The Meaning of Mourning

Mikołaj Sławkowski-Rode (Research Fellow, Blackfriars Hall). Organised with the Humane Philosophy Society.

Over the past one-hundred years or so, traditional mourning practices have slowly fallen out of favour in the West. Wearing black for extended periods, keeping the anniversary, or remembering the dead at family celebrations were all intended to help mourners “carry the weight” of their grief by making a place for the dead in individual and community life. This is now being displaced by one that focuses and more on liberating the bereaved from the burden of continued bonds to the deceased. This lecture argues that there is a rarely acknowledged problem with this development, which can have severely detrimental effects on both communities and individual lives.

Tuesday 30th April (Second Week)

Christening Donne
Peter McCullough (Fellow in Renaissance English Literature, Lincoln College).

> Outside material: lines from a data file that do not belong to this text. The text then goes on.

(** X5. The options of [searchBox] reach the component: every call of the
    renderer the factory built hands [render] one [SearchBox] element, on
    the resolved container, whose props are the payload's [query],
    [refine] and [isSearchStalled], the options with their defaults
    ([placeholder] [''], [autofocus] [false], the four flags [true]; only
    an [undefined] option is defaulted), the merged templates and the
    class names. *)
Theorem searchBox_options_reach_component o w p w1 :
  SearchBox.specialize o w = (Returned p, w1) ->
  forall payload flag w2,
    SearchBox.renderFn p payload flag w2
    = (Returned tt,
       {| dom := dom w2; heap := heap w2;
          log := log w2
                 ++ [EvRender
                       (SearchBoxEl
                          {| sbp_query := SearchBox.query payload;
                             sbp_placeholder :=
                               param_default (VStr "") (SearchBox.placeholder o);
                             sbp_autofocus :=
                               param_default (VBool false) (SearchBox.autofocus o);
                             sbp_refine := SearchBox.refine payload;
                             sbp_searchAsYouType :=
                               param_default (VBool true)
                                             (SearchBox.searchAsYouType o);
                             sbp_templates :=
                               SearchBox.merge_templates
                                 SearchBox.defaultTemplates
                                 (SearchBox.templates o);
                             sbp_showSubmit :=
                               param_default (VBool true) (SearchBox.showSubmit o);
                             sbp_showReset :=
                               param_default (VBool true) (SearchBox.showReset o);
                             sbp_showLoadingIndicator :=
                               param_default (VBool true)
                                             (SearchBox.showLoadingIndicator o);
                             sbp_isSearchStalled :=
                               SearchBox.isSearchStalled payload;
                             sbp_cssClasses :=
                               SearchBox.build_cssClasses
                                 (match SearchBox.cssClasses o with
                                  | ArgObj u => u
                                  | _ => ∅
                                  end) |})
                       (SearchBox.r_containerNode p)] |}).
Proof.
  intros Hs.
  destruct (searchBox_specialize_inv _ _ _ _ Hs)
    as (n & w0 & _ & _ & _ & _ & -> & _).
  reflexivity.
Qed.
End FactorySteps.

(** * The renderers under any calling discipline *)

Lemma count_events_snoc p t e :
  count_events p (t ++ [e]) = count_events p t + (if p e then 1 else 0).
Proof. rewrite count_events_app. simpl. lia. Qed.

Section RendererSequences.
Context {L : Lib} {MI : @MenuSelect.Imports L}.

Lemma menuSelect_run_calls p calls : forall w rs,
  heap w !! MenuSelect.r_renderState p = Some rs ->
  exists w',
    run_calls (MenuSelect.renderer p) calls w = (Returned tt, w')
    /\ render_calls (log w') = render_calls (log w) + calls_with false calls
    /\ stores_to (MenuSelect.r_renderState p) (log w')
       = stores_to (MenuSelect.r_renderState p) (log w) + calls_with true calls
    /\ length (heap w') = length (heap w)
    /\ heap w' !! MenuSelect.r_renderState p
       = Some {| templateProps := last_prepared p (templateProps rs) calls |}
    /\ forall l', l' <> MenuSelect.r_renderState p ->
                  heap w' !! l' = heap w !! l'.
Proof.
  induction calls as [|[payload flag] calls IH]; intros w rs Hl.
  - exists w. unfold calls_with. simpl. rewrite !Nat.add_0_r.
    repeat split; try done. rewrite Hl. by destruct rs.
  - unfold run_calls. simpl. fold (run_calls (MenuSelect.renderer p) calls).
    unfold bind at 1. destruct flag; simpl.
    + pose proof (stored_lookup (heap w) _ rs
                    {| templateProps :=
                         Some (MenuSelect.prepareTemplateProps
                                 (MenuSelect.prepare_args p payload)) |} Hl)
        as Hstored.
      destruct (IH {| dom := dom w;
                      heap := <[MenuSelect.r_renderState p :=
                                  {| templateProps :=
                                       Some (MenuSelect.prepareTemplateProps
                                               (MenuSelect.prepare_args p payload)) |}]>
                                (heap w);
                      log := log w ++ [EvStore (MenuSelect.r_renderState p)] |}
                   _ Hstored)
        as (w' & Hrun & Hr & Hs & Hlen & Hcell & Hframe).
      exists w'. simpl in *. rewrite Hrun. split; [done |].
      unfold render_calls, stores_to, calls_with in *. simpl.
      rewrite count_events_snoc in Hr, Hs. simpl in Hr, Hs.
      rewrite Nat.eqb_refl in Hs. rewrite length_insert in Hlen.
      repeat split; try done; try lia.
      intros l' Hne. rewrite Hframe by done.
      by rewrite list_lookup_insert_ne.
    + match goal with
      | |- context [run_calls _ _ ?w0] =>
          destruct (IH w0 rs Hl)
            as (w' & Hrun & Hr & Hs & Hlen & Hcell & Hframe)
      end.
      exists w'. simpl in *. rewrite Hrun. split; [done |].
      unfold render_calls, stores_to, calls_with in *. simpl.
      rewrite count_events_snoc in Hr, Hs. simpl in Hr, Hs.
      repeat split; try done; lia.
Qed.

(** X6. The menu-select renderer trusts the flag it is given.  Over any
    sequence of calls the trace holds one call of [render] for each call
    flagged [false] and one assignment to [templateProps] for each call
    flagged [true]; afterwards [templateProps] holds what the last call
    flagged [true] prepared (what it held before, if there is none).  No
    render state is added or removed, and every other render state is as
    before. *)
Theorem menuSelect_renderer_any_flags p calls w rs :
  heap w !! MenuSelect.r_renderState p = Some rs ->
  let w' := (run_calls (MenuSelect.renderer p) calls w).2 in
  render_calls (log w') = render_calls (log w) + calls_with false calls
  /\ stores_to (MenuSelect.r_renderState p) (log w')
     = stores_to (MenuSelect.r_renderState p) (log w) + calls_with true calls
  /\ length (heap w') = length (heap w)
  /\ heap w' !! MenuSelect.r_renderState p
     = Some {| templateProps := last_prepared p (templateProps rs) calls |}
  /\ forall l', l' <> MenuSelect.r_renderState p ->
                heap w' !! l' = heap w !! l'.
Proof.
  intros Hl.
  destruct (menuSelect_run_calls p calls w rs Hl) as (w' & Hrun & H).
  rewrite Hrun. exact H.
Qed.

(** X7. The renderer does not check that it was prepared: called with
    [isFirstRendering = false] on the render state the factory has just
    created, it renders all the same, with [templateProps] undefined, and
    stores nothing. *)
Theorem menuSelect_render_before_prepare o w p w1 :
  MenuSelect.specialize o w = (Returned p, w1) ->
  forall payload,
    MenuSelect.renderer p payload false w1
    = (Returned tt,
       {| dom := dom w1; heap := heap w1;
          log := log w1 ++ [EvRender (MenuSelect.element p payload None)
                                     (MenuSelect.r_containerNode p)] |}).
Proof.
  intros Hs payload.
  destruct (menuSelect_specialize_fresh _ _ _ _ Hs) as [Hl Hh].
  unfold MenuSelect.renderer, bind, get_templateProps, render, emit.
  rewrite Hh, Hl, list_lookup_middle by done. reflexivity.
Qed.

(** X8. Two menu-select widgets never share a render state: the object a
    later factory call allocates differs from every object allocated
    before, and a call of either renderer, whatever its flag, leaves the
    other widget's render state as it is. *)
Theorem renderState_isolated o1 o2 w w1 w1' w2 p1 p2 :
  MenuSelect.specialize o1 w = (Returned p1, w1) ->
  length (heap w1) <= length (heap w1') ->
  MenuSelect.specialize o2 w1' = (Returned p2, w2) ->
  MenuSelect.r_renderState p1 <> MenuSelect.r_renderState p2
  /\ forall payload flag w3,
       heap (MenuSelect.renderer p2 payload flag w3).2
         !! MenuSelect.r_renderState p1
       = heap w3 !! MenuSelect.r_renderState p1
       /\ heap (MenuSelect.renderer p1 payload flag w3).2
            !! MenuSelect.r_renderState p2
          = heap w3 !! MenuSelect.r_renderState p2.
Proof.
  intros Hs1 Hlen Hs2.
  destruct (menuSelect_specialize_fresh _ _ _ _ Hs1) as [Hl1 Hh1].
  destruct (menuSelect_specialize_fresh _ _ _ _ Hs2) as [Hl2 _].
  rewrite Hh1, length_app in Hlen. simpl in Hlen.
  assert (Hne : MenuSelect.r_renderState p1 <> MenuSelect.r_renderState p2)
    by lia.
  split; [done |]. intros payload flag w3.
  destruct flag; simpl; [| done].
  split; by rewrite list_lookup_insert_ne.
Qed.

Lemma searchBox_run_calls p calls : forall w,
  run_calls (SearchBox.renderFn p) calls w
  = (Returned tt,
     {| dom := dom w; heap := heap w;
        log := log w
               ++ map (fun call : SearchBox.Payload * bool =>
                         EvRender (SearchBox.element p call.1)
                                  (SearchBox.r_containerNode p)) calls |}).
Proof.
  induction calls as [|[payload flag] calls IH]; intros w.
  - unfold run_calls, ret. simpl. by rewrite world_eta.
  - unfold run_calls. simpl. fold (run_calls (SearchBox.renderFn p) calls).
    unfold bind at 1. simpl. rewrite IH. simpl. by rewrite <- app_assoc.
Qed.

Lemma render_calls_renders {A} (f : A -> vnode) n (l : list A) :
  render_calls (map (fun a => EvRender (f a) n) l) = length l.
Proof. induction l as [|a l IH]; simpl; [done | by rewrite <- IH]. Qed.

(** X9. The search-box renderer keeps nothing between calls: over any
    sequence of calls, whatever the flags, it hands [render] exactly one
    element per call, in the order of the calls, each built from that
    call's payload alone, and adds nothing else to the trace. *)
Theorem searchBox_renderer_stateless p calls w :
  let w' := (run_calls (SearchBox.renderFn p) calls w).2 in
  log w'
  = log w ++ map (fun call : SearchBox.Payload * bool =>
                    EvRender (SearchBox.element p call.1)
                             (SearchBox.r_containerNode p)) calls
  /\ render_calls (log w') = render_calls (log w) + length calls.
Proof.
  rewrite searchBox_run_calls. simpl. split; [done |].
  unfold render_calls at 1. rewrite count_events_app.
  fold (render_calls (log w)).
  fold (render_calls
          (map (fun call : SearchBox.Payload * bool =>
                  EvRender (SearchBox.element p call.1)
                           (SearchBox.r_containerNode p)) calls)).
  by rewrite (render_calls_renders (fun call : SearchBox.Payload * bool =>
                                      SearchBox.element p call.1)).
Qed.
End RendererSequences.

(** * The teardown and the rest of the document *)

Lemma dom_wfb_intro d :
  (forall n x, d !! n = Some x -> node_wfb d n x = true) -> dom_wfb d = true.
Proof.
  intros Hall. unfold dom_wfb. rewrite forallb_forall. intros [n x] Hin.
  apply list_elem_of_In, list_elem_of_lookup in Hin as [i Hi].
  rewrite list_lookup_imap in Hi.
  destruct (d !! i) as [y|] eqn:Hy; simpl in Hi; [| done].
  injection Hi as <- <-. simpl. by apply Hall.
Qed.

Lemma node_wfb_spec d n x :
  node_wfb d n x = true
  <-> parentNode x <> Some n
      /\ (forall p, parentNode x = Some p ->
            exists y, d !! p = Some y /\ n ∈ childNodes y)
      /\ (forall c, c ∈ childNodes x ->
            exists y, d !! c = Some y /\ parentNode y = Some n).
Proof.
  unfold node_wfb. rewrite !andb_true_iff, negb_true_iff,
    bool_decide_eq_false, forallb_forall.
  split.
  - intros [[Hself Hpar] Hkids]. split; [done |]. split.
    + intros p Hp. rewrite Hp in Hpar.
      destruct (d !! p) as [y|]; [| done].
      exists y. split; [done |]. by apply bool_decide_eq_true in Hpar.
    + intros c Hc. specialize (Hkids c (proj1 (list_elem_of_In _ _) Hc)).
      destruct (d !! c) as [y|]; [| done].
      exists y. split; [done |]. by apply bool_decide_eq_true in Hkids.
  - intros (Hself & Hpar & Hkids). split; [split; [done |] |].
    + destruct (parentNode x) as [p|]; [| done].
      destruct (Hpar p eq_refl) as (y & -> & Hin).
      by apply bool_decide_eq_true.
    + intros c Hc. apply list_elem_of_In in Hc.
      destruct (Hkids c Hc) as (y & -> & Hy). by apply bool_decide_eq_true.
Qed.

Professor McCullough is the General Editor of the new Oxford Edition of the Sermons of John Donne. His lecture will offer some introductory reflections on this new presentation of Donne's greatest prose works, and on the sermons' claims to the attention of both literary scholars and ecclesiastical historians. It will then turn in more detail to Donne's sermons preached at christenings - a body of work long neglected but containing vital evidence of his sacramental theology, and of his responses to Calvinist and Roman Catholic thought.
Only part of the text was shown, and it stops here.